* _Problem statement_: Out of the entries that follow, copy each line containing "done".

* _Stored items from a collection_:
Lemma load_after_save d ms : ∀ (pre vs : list Z) d0 (u : list raw),
  Forall read_inverts_write ms →
  save_members d u ms = Return (u ++ (RInt <$> vs)) →
  ∃ d1, load_members (pre ++ vs) (d0, len pre) ms = Return (d1, len pre + len vs)
        ∧ ∀ k, d1 !! k = if bool_decide (k ∈ key <$> ms) then d !! k else d0 !! k.
Proof.
  induction ms as [|m ms IH]; intros pre vs d0 u Hinv Hs.
  - injection Hs as Hs. apply (f_equal length) in Hs.
    rewrite length_app, length_fmap in Hs. destruct vs; [|simpl in Hs; lia].
    exists d0. split.
    + simpl. do 2 f_equal. unfold len. simpl. lia.
    + intros k. rewrite bool_decide_false; [done|]. apply not_elem_of_nil.
  - cbn [save_members] in Hs. apply outcome_bind_Return in Hs as (u1 & H1 & Hs).
    unfold save_member in H1.
    apply outcome_bind_Return in H1 as (v & Hv & H1).
    apply outcome_bind_Return in H1 as (g & Hg & H1).
    destruct (d !! key m) as [v'|] eqn:Hdk; [injection Hv as ->|discriminate].
    apply Forall_cons in Hinv as [inverse Hinv].
    destruct (inverse _ _ Hg) as [Hshape Hread].
    destruct (save_members_prefix _ _ _ _ Hs) as (t & Ht).
    assert (Hsplit : ∃ v1 v2, vs = v1 ++ v2 ∧ u1 = u ++ (RInt <$> v1)
              ∧ length v1 = len_ m
              ∧ load_member (pre ++ vs) (d0, len pre) m
                = Return (<[key m := v]> d0, len pre + Z.of_nat (len_ m))).
    { unfold load_member. cbn [fst snd]. case_bool_decide as Hlen.
      - destruct g as [x|xs]; [discriminate|]. destruct Hshape as [Hne Hxs].
        injection H1 as <-. rewrite <- app_assoc in Ht. apply app_inv_head in Ht.
        apply fmap_app_inv in Ht as (v1 & v2 & E1 & E2 & ->).
        apply fmap_RInt_inj in E1. subst xs.
        exists v1, v2. repeat split; [done|].
        rewrite bool_decide_false by done.
        cbn [mbind outcome_bind].
        rewrite slice_app_mid by (unfold len; lia). by rewrite Hread.
      - injection H1 as <-. rewrite <- app_assoc in Ht. apply app_inv_head in Ht.
        destruct vs as [|x vs]; [discriminate|]. cbn [fmap list_fmap app] in Ht.
        injection Ht as <- Ht. cbn [shaped] in Hshape.
        exists [x], vs. repeat split; [done|].
        rewrite bool_decide_true by done.
        rewrite getitem_app_mid. cbn [mbind outcome_bind result_bind of_result].
        by rewrite Hread. }
    destruct Hsplit as (v1 & v2 & -> & -> & Hl1 & Hload).
    rewrite fmap_app, app_assoc in Hs.
    destruct (IH (pre ++ v1) v2 (<[key m := v]> d0) _ Hinv Hs) as (d1 & Hl & Hd1).
    exists d1. split.
    + cbn [load_members]. rewrite Hload. cbn [mbind outcome_bind].
      rewrite <- app_assoc in Hl.
      replace (len pre + Z.of_nat (len_ m)) with (len (pre ++ v1))
        by (unfold len; rewrite length_app; lia).
      rewrite Hl. do 2 f_equal. unfold len. rewrite !length_app. lia.
    + intros k. rewrite Hd1. cbn [fmap list_fmap].
      change (list_fmap _ _ key ms) with (key <$> ms).
      destruct (decide (k ∈ key <$> ms)) as [Hin|Hin].
      * rewrite !bool_decide_true; [done| |done]. by right.
      * rewrite (bool_decide_false _ Hin).
        destruct (decide (k = key m)) as [->|Hne].
        -- rewrite bool_decide_true by left. by rewrite lookup_insert_eq.
        -- rewrite bool_decide_false by (intros [?|?]%elem_of_cons; done).
           by rewrite lookup_insert_ne.
Qed.
End section_facts.

Lemma load_data_inv {V : Type} o (STRUCTURE : list (StructuredFileSection.member V))
    (data : list Z) d :
  StructuredFileSection.load_data o STRUCTURE data = Return d →
  len data = StructuredFileSection.data_size STRUCTURE
  ∧ ∃ i, StructuredFileSection.load_members
           (struct.unpack_values o (StructuredFileSection.data_format STRUCTURE) data)
           (∅, 0) STRUCTURE = Return (d, i).
Proof.
  unfold StructuredFileSection.load_data, StructuredFileSection.unpack, struct.unpack.
  fold (StructuredFileSection.data_size STRUCTURE).
  intros H. apply outcome_bind_Return in H as (vs & Hvs & H).
  apply outcome_bind_Return in H as ([d' i] & Hl & H). injection H as <-.
  destruct (decide (len data = StructuredFileSection.data_size STRUCTURE)) as [Hlen|Hlen].
  - rewrite bool_decide_false in Hvs by (intros H; by apply H).
    rewrite bool_decide_true in Hvs by exact Hlen. injection Hvs as <-.
    split; [exact Hlen|]. by exists i.
  - by rewrite bool_decide_true in Hvs.
Qed.

Lemma save_data_after_load_data {V : Type} (o : struct.order)
    (STRUCTURE : list (StructuredFileSection.member V)) (data : list Z)
    (d : gmap string V) :
  Forall (λ m, length (StructuredFileSection.fmt m) = 1%nat
               ∧ (1 ≤ StructuredFileSection.len_ m)%nat
               ∧ StructuredFileSection.write_inverts_read m) STRUCTURE →
  NoDup (StructuredFileSection.keys STRUCTURE) →
  is_bytes data →
  StructuredFileSection.load_data o STRUCTURE data = Return d →
  StructuredFileSection.save_data o STRUCTURE d = Return data.
Proof.
  intros Hwf Hnd Hb Hl. apply load_data_inv in Hl as (Hlen & i & Hl).
  unfold StructuredFileSection.save_data.
  set (vs := struct.unpack_values o (StructuredFileSection.data_format STRUCTURE) data) in *.
  rewrite (save_after_load STRUCTURE [] vs ∅ d i d []).
  - cbn [mbind outcome_bind app]. unfold vs. by rewrite pack_unpack_values.
  - unfold vs. rewrite unpack_values_length. apply data_format_length.
    eapply Forall_impl; [exact Hwf|]. by intros m (? & _).
  - exact Hnd.
  - eapply Forall_impl; [exact Hwf|]. by intros m (_ & ? & ?).
  - exact Hl.
  - done.
Qed.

* _Your response_:
    + intros k. rewrite bool_decide_false; [done|]. apply not_elem_of_nil.
        exists v1, v2. repeat split; [done|].
        rewrite bool_decide_false by done.
        exists [x], vs. repeat split; [done|].
        rewrite bool_decide_true by done.
      * rewrite !bool_decide_true; [done| |done]. by right.
        -- rewrite bool_decide_false by (intros [?|?]%elem_of_cons; done).
  - done.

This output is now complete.